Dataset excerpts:
Definition getFHEStatus (fhevmInstance : option FhevmInstance.t)
  : FheStatus.t :=
  {| FheStatus.isInitialized :=
       match fhevmInstance with Some _ => true | None => false end;
     FheStatus.config := FHE_CONFIG |}.

(** [resetFHE]: the new value of [fhevmInstance]. *)
Definition resetFHE (fhevmInstance : option FhevmInstance.t)
  : option FhevmInstance.t := None.

(** ** Deployment script (scripts/deploy.ts)

    The script is modelled by what it does to the outside world: the files
    it writes, the verification it starts and the exit code of the
    process. The contents of the written files ([JSON.stringify] of the
    deployment record, the template of the constants module) and
    [path.join] are fields of the environment. *)

Module Deploy.
Inductive Event : Type :=
| WriteFile (path content : string)
| Verify (address : string)
| Exit (code : Z).

Record Network : Type := { name : string; chainId : Z }.

Record DeploymentInfo : Type := {
  contractAddress : string;
  deploymentBlock : Z;
  deploymentTime : string;
  network : Network;
  txHash : string
}.

Record Env : Type := {
  getContractFactory : Outcome unit;
  deploy : Outcome unit;
  waitForDeployment : Outcome unit;
  getAddress : Outcome string;
  (** the hash of [deploymentTransaction()], [None] for [null] *)
  deploymentTransaction : option string;
  getBlockNumber : Outcome Z;
  (** [new Date().toISOString()] *)
  now : string;
  getNetwork : Outcome Network;
  cwd : string;
  join : list string -> string;
  (** [JSON.stringify(deploymentInfo, null, 2)] *)
  stringify : DeploymentInfo -> JsError.t + string;
  (** the template of the constants module, for a contract address *)
  constantsContent : string -> string;
  writeFileSync : string -> string -> JsError.t + unit;
  (** [process.env.ETHERSCAN_API_KEY] *)
  ETHERSCAN_API_KEY : option string;
  (** [hre.run("verify:verify", { address, constructorArguments: [] })] *)
  runVerify : string -> Outcome unit
}.

Definition Script (A : Type) : Type :=
  list Event -> Outcome A * list Event.

Definition ret {A} (a : A) : Script A := fun evs => (Returned a, evs).

Definition await {A} (o : Outcome A) : Script A := fun evs => (o, evs).

Definition emit (ev : Event) : Script unit :=
  fun evs => (Returned tt, evs ++ [ev]).

Definition bind {A B} (m : Script A) (k : A -> Script B) : Script B :=
  fun evs =>
    match m evs with
    | (Returned a, evs') => k a evs'
    | (Threw e, evs') => (Threw e, evs')
    | (Unsettled, evs') => (Unsettled, evs')
    end.

Definition try_catch {A} (body : Script A) (handler : JsError.t -> Script A)
  : Script A :=
  fun evs =>
    match body evs with
    | (Threw e, evs') => handler e evs'
    | r => r
    end.

(** [writeFileSync(path, content)] *)
Definition writeFile (env : Env) (path content : string) : Script unit :=
  bind (emit (WriteFile path content))
       (fun _ => await (settled (writeFileSync env path content))).

(** [x && name === "sepolia"] for the environment variable [x]. *)
Definition shouldVerify (key : option string) (networkName : string) : bool :=
  match key with
  | Some k => negb (String.eqb k "") && String.eqb networkName "sepolia"
  | None => false
  end.

Definition deploymentPath (env : Env) (networkName : string) : string :=
  join env
    [cwd env; "deployments";
     String.append "credit-analyzer-" (String.append networkName ".json")].

Definition constantsPath (env : Env) : string :=
  join env [cwd env; "src"; "utils"; "constants.ts"].

Definition main (env : Env) : Script unit :=
  bind (await (getContractFactory env)) (fun _ =>
  bind (await (deploy env)) (fun _ =>
  bind (await (waitForDeployment env)) (fun _ =>
  bind (await (getAddress env)) (fun contractAddress =>
  let deploymentTx := deploymentTransaction env in
  bind (await (getBlockNumber env)) (fun deploymentBlock =>
  bind (await (getNetwork env)) (fun network =>
  let deploymentInfo :=
    {| contractAddress := contractAddress;
       deploymentBlock := deploymentBlock;
       deploymentTime := now env;
       network := network;
       txHash :=
         match deploymentTx with
         | Some h => if String.eqb h "" then "unknown" else h
         | None => "unknown"
         end |} in
  bind (try_catch
          (bind (await (settled (stringify env deploymentInfo)))
                (fun content =>
                   writeFile env (deploymentPath env (name network)) content))
          (fun _ => ret tt)) (fun _ =>
  bind (try_catch
          (writeFile env (constantsPath env)
             (constantsContent env contractAddress))
          (fun _ => ret tt)) (fun _ =>
  if shouldVerify (ETHERSCAN_API_KEY env) (name network)
  then try_catch
         (bind (emit (Verify contractAddress))
               (fun _ => await (runVerify env contractAddress)))
         (fun _ => ret tt)
  else ret tt)))))))).

(** [main().then(() => process.exit(0)).catch(() => process.exit(1))]: the
    events of one execution of the script. *)
Definition script (env : Env) : list Event :=
  match main env [] with
  | (Returned _, evs) => evs ++ [Exit 0]
  | (Threw _, evs) => evs ++ [Exit 1]
  | (Unsettled, evs) => evs
  end.

(** The six awaited steps of the deployment proper. *)
Definition deployed (env : Env) (address : string) (block : Z)
    (net : Network) : Prop :=
  getContractFactory env = Returned tt /\
  deploy env = Returned tt /\
  waitForDeployment env = Returned tt /\
  getAddress env = Returned address /\
  getBlockNumber env = Returned block /\
  getNetwork env = Returned net.

Definition deploymentFailed (env : Env) : Prop :=
  (exists e, getContractFactory env = Threw e) \/
  (getContractFactory env = Returned tt /\
   ((exists e, deploy env = Threw e) \/
    (deploy env = Returned tt /\
     ((exists e, waitForDeployment env = Threw e) \/
      (waitForDeployment env = Returned tt /\
       ((exists e, getAddress env = Threw e) \/
        (exists a, getAddress env = Returned a /\
           ((exists e, getBlockNumber env = Threw e) \/
            (exists b, getBlockNumber env = Returned b /\
               exists e, getNetwork env = Threw e))))))))).
End Deploy.

(** * Properties *)

(** ** Fixtures used to run the model on concrete inputs *)

Definition sampleEthers : Ethers :=
  {| formatUnits := fun _ unit => unit;
     formatEther := fun _ => Returned "0.0";
     toFixed6 := fun s => s |}.

Definition sampleReceipt (st : Z) : TransactionReceipt.t :=
  {| TransactionReceipt.blockNumber := 7;
     TransactionReceipt.gasUsed := 21000;
     TransactionReceipt.gasPrice := Some (20 * 10 ^ 9);
     TransactionReceipt.status := Some st |}.

(** A network with the given fee data on which the wait for a transaction
    has the given fate. *)
Definition sampleProvider (fees : Outcome FeeData.t)
    (wait : Outcome (option TransactionReceipt.t)) : Provider :=
  {| getFeeData := fees;
     waitForTransaction := fun _ _ => wait;
     getTransactionReceipt := fun _ => wait |}.

(** A contract whose gas estimate and submission have the given fates. *)
Definition sampleContract (gas : Outcome Z) (sent : Outcome string)
  : Contract :=
  {| estimateGas := fun _ _ => gas;
     send := fun _ _ _ => sent |}.

Definition legacyFees (p : Z) : FeeData.t :=
  {| FeeData.gasPrice := Some p;
     FeeData.maxFeePerGas := None;
     FeeData.maxPriorityFeePerGas := None |}.

Definition dynamicFees (p mf mp : Z) : FeeData.t :=
  {| FeeData.gasPrice := Some p;
     FeeData.maxFeePerGas := Some mf;
     FeeData.maxPriorityFeePerGas := Some mp |}.

Definition networkError : JsError.t :=
  {| JsError.code := JsError.NoCode;
     JsError.message := Some "could not detect network" |}.

(** The estimate computed from [dynamicFees 10 30 2] and a raw gas estimate
    of 100000. *)
Definition sampleDynamicEstimate : GasEstimate.t :=
  {| GasEstimate.gasLimit := 120000;
     GasEstimate.gasPrice := 10;
     GasEstimate.maxFeePerGas := Some 30;
     GasEstimate.maxPriorityFeePerGas := Some 2;
     GasEstimate.estimatedCost := "0.0";
     GasEstimate.estimatedCostUSD := None |}.

(** ** Vocabulary of the statements *)

(** The ceiling of [rawEstimate * 1.2], following the words of the
    specification. *)
Definition ceilBufferedGasLimit (rawEstimate : Z) : Z :=
  (rawEstimate * 120 + 99) / 100.

(** The fee-scheme invariant in the words of the specification, in its
    weakest reading: only the legacy price (no dynamic-fee field), or the
    dynamic pair with max fee at least the max priority fee. *)
Definition legacyOnly (g : GasEstimate.t) : bool :=
  match GasEstimate.maxFeePerGas g, GasEstimate.maxPriorityFeePerGas g with
  | None, None => true
  | _, _ => false
  end.

Definition dynamicPair (g : GasEstimate.t) : bool :=
  match GasEstimate.maxFeePerGas g, GasEstimate.maxPriorityFeePerGas g with
  | Some mf, Some mp => mp <=? mf
  | _, _ => false
  end.

Definition oneFeeScheme (g : GasEstimate.t) : bool :=
  xorb (legacyOnly g) (dynamicPair g).

Definition pendingUpdate (h : option string) : TransactionStatus.t :=
  TransactionStatus.mk h pending 0 None None None None.

(** The final update [trackTransaction] emits for a receipt. *)
Definition receiptUpdate (eth : Ethers) (txHash : string)
    (receipt : TransactionReceipt.t) : TransactionStatus.t :=
  TransactionStatus.mk (Some txHash)
    (match TransactionReceipt.status receipt with
     | Some 1 => confirmed
     | _ => failed
     end)
    1
    (Some (formatUnits eth (TransactionReceipt.gasUsed receipt) "wei"))
    (match TransactionReceipt.gasPrice receipt with
     | Some p => if p =? 0 then None else Some (formatUnits eth p "gwei")
     | None => None
     end)
    (Some (TransactionReceipt.blockNumber receipt))
    None.

(** The update emitted by the handler of [trackTransaction]. *)
Definition trackingFailedUpdate (txHash : string) (error : JsError.t)
  : TransactionStatus.t :=
  TransactionStatus.mk (Some txHash) failed 0 None None None
    (JsError.message error).

Definition statuses (tr : Trace) : list Status :=
  map TransactionStatus.status tr.

Definition terminalUpdates (tr : Trace) : Trace :=
  filter (fun s => terminal (TransactionStatus.status s)) tr.

Fixpoint noUpdateAfterTerminal (tr : Trace) : bool :=
  match tr with
  | [] => true
  | s :: rest =>
    if terminal (TransactionStatus.status s)
    then match rest with [] => true | _ => false end
    else noUpdateAfterTerminal rest
  end.

Definition receiptNotFound : JsError.t :=
  JsError.new (Some "Transaction receipt not found").

(** What the wait leaves for the handler of [trackTransaction], if
    anything: the rejection of the wait itself, or the error raised for a
    [null] receipt. *)
Definition trackingError (wait : Outcome (option TransactionReceipt.t))
  : option JsError.t :=
  match wait with
  | Threw e => Some e
  | Returned None => Some receiptNotFound
  | _ => None
  end.

(** The run of [executeTransaction] when the tracker raises [e] for the
    transaction [txHash]. *)
Definition trackingFailureRun (txHash : string) (e : JsError.t)
  : Outcome TransactionReceipt.t * Trace :=
  (Threw (JsError.new (userMessage e)),
   [pendingUpdate None; pendingUpdate (Some txHash);
    trackingFailedUpdate txHash e; failedUpdate (userMessage e)]).

(** The messages that stand for the classifications of the
    specification. *)
Definition msgUserCancelled : string := "Transaction cancelled by user".
Definition msgNodeOrContractError : string :=
  "Transaction failed - insufficient funds or contract error".
Definition msgInsufficientFunds : string :=
  "Insufficient ETH balance for gas fees".
Definition msgUserRejected : string := "Transaction rejected by user".
Definition msgContractRejectedInput : string :=
  "Contract execution failed - check your data".

(** A node-level internal error whose message reports insufficient
    funds. *)
Definition internalInsufficientFunds : JsError.t :=
  {| JsError.code := JsError.NumCode (-32603);
     JsError.message :=
       Some "insufficient funds for gas * price + value" |}.

Definition revertedError : JsError.t :=
  {| JsError.code := JsError.StrCode "CALL_EXCEPTION";
     JsError.message := Some "execution reverted: already submitted" |}.

(** A lowercase hexadecimal digit. *)
Definition isLowerHexDigit (c : ascii) : bool :=
  let n := N_of_ascii c in
  (((48 <=? n) && (n <=? 57)) || ((97 <=? n) && (n <=? 102)))%N.

(** An instance whose methods return the given ciphertexts. *)
Definition sampleInstance (c32 c8 : list Byte.byte) : FhevmInstance.t :=
  {| FhevmInstance.encrypt32 := fun _ => inr c32;
     FhevmInstance.encrypt8 := fun _ => inr c8 |}.

Definition sampleCreditData : CreditData.t :=
  {| CreditData.income := 5000;
     CreditData.debt := 1000;
     CreditData.age := 30;
     CreditData.creditHistory := 5;
     CreditData.paymentHistory := 8 |}.

Definition initError : JsError.t :=
  JsError.new (Some "Failed to initialize FHE encryption").

Definition notInitializedError : JsError.t :=
  JsError.new (Some "FHE instance not initialized").

(** A deployment on the given network where every step succeeds except
    that files cannot be written and the verification fails. *)
Definition sampleDeployEnv (networkName : string) (key : option string)
  : Deploy.Env :=
  {| Deploy.getContractFactory := Returned tt;
     Deploy.deploy := Returned tt;
     Deploy.waitForDeployment := Returned tt;
     Deploy.getAddress := Returned "0xC0FFEE";
     Deploy.deploymentTransaction := Some "0xabc";
     Deploy.getBlockNumber := Returned 42;
     Deploy.now := "2024-01-01T00:00:00.000Z";
     Deploy.getNetwork :=
       Returned {| Deploy.name := networkName; Deploy.chainId := 11155111 |};
     Deploy.cwd := "/app";
     Deploy.join := String.concat "/";
     Deploy.stringify := fun info => inr (Deploy.contractAddress info);
     Deploy.constantsContent := fun a => a;
     Deploy.writeFileSync := fun _ _ => inl networkError;
     Deploy.ETHERSCAN_API_KEY := key;
     Deploy.runVerify := fun _ => Threw networkError |}.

- _Try it_:
Give back the records word for word. Start at the first line, end at the line containing "address, constructorArguments: []", and include both.

- _Written response_:
Definition getFHEStatus (fhevmInstance : option FhevmInstance.t)
  : FheStatus.t :=
  {| FheStatus.isInitialized :=
       match fhevmInstance with Some _ => true | None => false end;
     FheStatus.config := FHE_CONFIG |}.

(** [resetFHE]: the new value of [fhevmInstance]. *)
Definition resetFHE (fhevmInstance : option FhevmInstance.t)
  : option FhevmInstance.t := None.

(** ** Deployment script (scripts/deploy.ts)

    The script is modelled by what it does to the outside world: the files
    it writes, the verification it starts and the exit code of the
    process. The contents of the written files ([JSON.stringify] of the
    deployment record, the template of the constants module) and
    [path.join] are fields of the environment. *)

Module Deploy.
Inductive Event : Type :=
| WriteFile (path content : string)
| Verify (address : string)
| Exit (code : Z).

Record Network : Type := { name : string; chainId : Z }.

Record DeploymentInfo : Type := {
  contractAddress : string;
  deploymentBlock : Z;
  deploymentTime : string;
  network : Network;
  txHash : string
}.

Record Env : Type := {
  getContractFactory : Outcome unit;
  deploy : Outcome unit;
  waitForDeployment : Outcome unit;
  getAddress : Outcome string;
  (** the hash of [deploymentTransaction()], [None] for [null] *)
  deploymentTransaction : option string;
  getBlockNumber : Outcome Z;
  (** [new Date().toISOString()] *)
  now : string;
  getNetwork : Outcome Network;
  cwd : string;
  join : list string -> string;
  (** [JSON.stringify(deploymentInfo, null, 2)] *)
  stringify : DeploymentInfo -> JsError.t + string;
  (** the template of the constants module, for a contract address *)
  constantsContent : string -> string;
  writeFileSync : string -> string -> JsError.t + unit;
  (** [process.env.ETHERSCAN_API_KEY] *)
  ETHERSCAN_API_KEY : option string;
  (** [hre.run("verify:verify", { address, constructorArguments: [] })] *)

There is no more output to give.